Britain’s Armed Forces Minister James Heappey had earlier this month said the legal jurisdiction lies with the government of Kenya, where the murder of Wanjiru was committed.
“I am not immediately clear right now on the arrangements for extradition between the UK and Kenya, but absolutely everybody in the UK government is aware of how Agnes’s case has affected the Kenyan public, and we want you to know that we take that very seriously and we want justice to be done for her,” he said.
“If there are further allegations that come to light, absolutely no stone will be left unturned in making sure that we provide all the information necessary to the Kenyan authorities to investigate these claims. The UK has nothing to hide here. We want those responsible to be brought to justice because Agnes and her family have already had to wait too long,” he added.
Principal Magistrate Njeri Thuku, who presided over the inquest, established that Wanjiru was murdered.
One of the witnesses who testified at the inquest said a guard at the hotel in which Wanjiru was last seen told her that there had been a brawl in a room in which she had been with two British soldiers. There was a broken mirror while blood was splattered all over the walls.
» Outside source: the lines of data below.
(* ===== verification/ClassFileOk.v ===== *)
(** * Parsing class files: no access outside the file and no failed assertion

    The names and descriptors of every version, the constant pool, annotations, fields,
    methods and the class, for files of fewer than 65534 bytes. *)
From Stdlib Require Import Ascii.
From stdpp Require Import strings.
From S2P Require Import Prelude ByteReader VerTypes ClassNames ClassNamesOk Descriptors ConstPool Annotations ClassMembers MethodParse ClassParse.

#[local] Arguments String.append !_ _ / : simpl nomatch.

(** ** Names and descriptors of every version *)

Definition str_ok (s : string) : Prop := valid_utf8 (la s) = true.

Section names.
Context (u_isalpha u_isalnum : Z -> bool).

Lemma name_byte_at s i c : la s !! i = Some c -> name_byte s i = Some (byte_of c).
Proof.
  intros H. destruct (char_at_la s i c H) as [Hc Hi]. unfold name_byte. rewrite (proj2 (Nat.leb_le _ _)) by lia. by rewrite Hc.
Qed.

(** The character may be refused. *)
Ltac name_char_ok := match goal with |- is_Some (if ?b then _ else _) => destruct b; [by eexists|] end.

Lemma identifier_loop_total fuel s len i l : (forall j c, l !! j = Some c -> la s !! (i + j)%nat = Some c) ->
  len = (i + length l)%nat -> valid_utf8 l = true -> is_Some (identifier_loop u_isalpha u_isalnum fuel s len i).
Proof.
  revert i l. induction fuel as [|fuel IH]; intros i l Hp Hlen Hv; [by eexists|]. cbn [identifier_loop].
  destruct l as [|b l1]; simpl in Hlen; [rewrite (proj2 (Nat.leb_le _ _)) by lia; by eexists|].
  rewrite (proj2 (Nat.leb_gt _ _)) by lia.
  assert (Hat : forall k c, (b :: l1) !! k = Some c -> name_byte s (i + k) = Some (byte_of c)) by (intros k c Hk; by apply name_byte_at, Hp).
  assert (Hshift : forall (n : nat) (l' : list ascii), (forall j c, l' !! j = Some c -> (b :: l1) !! (n + j)%nat = Some c) ->
    forall j c, l' !! j = Some c -> la s !! (i + n + j)%nat = Some c).
  { intros n l' Hl j c Hj. rewrite <- Nat.add_assoc. by apply Hp, Hl. }
  pose proof (Hat O b eq_refl) as Hb. rewrite Nat.add_0_r in Hb. rewrite Hb. cbn [mbind option_bind].
  change (Z.land (byte_of b) 0x80 =? 0) with (is_one (byte_of b)). simpl in Hv. destruct (is_one (byte_of b)) eqn:E1.
  { apply andb_prop in Hv as [_ Hv]. cbn [negb]. cbv iota. cbn [mbind option_bind]. name_char_ok. apply (IH (i + 1)%nat l1); [by apply (Hshift 1%nat)|lia|done]. }
  cbn [negb]. destruct (is_two (byte_of b)) eqn:E2.
  { destruct (lead_bits _ E1 (or_introl E2)) as [-> ->]. rewrite E2. cbn [negb]. destruct l1 as [|c l2]; [done|]. simpl in Hlen.
    apply andb_prop in Hv as [_ Hv]. rewrite (Hat 1%nat c eq_refl). cbn [mbind option_bind]. name_char_ok.
    apply (IH (i + 2)%nat l2); [by apply (Hshift 2%nat)|lia|done]. }
  destruct (is_three (byte_of b)) eqn:E3; [|done]. destruct (lead_bits _ E1 (or_intror E3)) as [-> ->]. rewrite E2. cbn [negb].
  destruct l1 as [|c [|d l3]]; [done..|]. simpl in Hlen. apply andb_prop in Hv as [_ Hv].
  rewrite (Hat 1%nat c eq_refl), (Hat 2%nat d eq_refl). cbn [mbind option_bind]. name_char_ok.
  apply (IH (i + 3)%nat l3); [by apply (Hshift 3%nat)|lia|done].
Qed.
The magistrate faulted the management of the hotel after it claimed that it only knew about Wanjiru’s disappearance after her body was discovered in a septic tank in the precincts of the hotel.
Interestingly, the security guard was never called to testify at the inquest.
“I find it hard to imagine that a management of a hotel would consider it usual to find a broken mirror and blood in a room,” Ms Thuku observed.
“This paints to signs of a cover up of a misdeed committed in their premises and should be a subject of investigation by the ODPP.”
DCI boss George Kinoti yesterday did not respond to our queries on the status of the fresh investigations.
Thousands of soldiers have received training from the British Army Training Unit Kenya (Batuk) camp in Nanyuki.
Batuk consists of around 100 permanent staff and a reinforcing short tour cohort of another 280 personnel. Under an agreement with the Kenyan government, up to six infantry battalions per year carry out eight-week exercises in Kenya.
There are also Royal Engineer exercises, which carry out civil engineering projects, and medical deployments which provide primary health care assistance to the civilian community.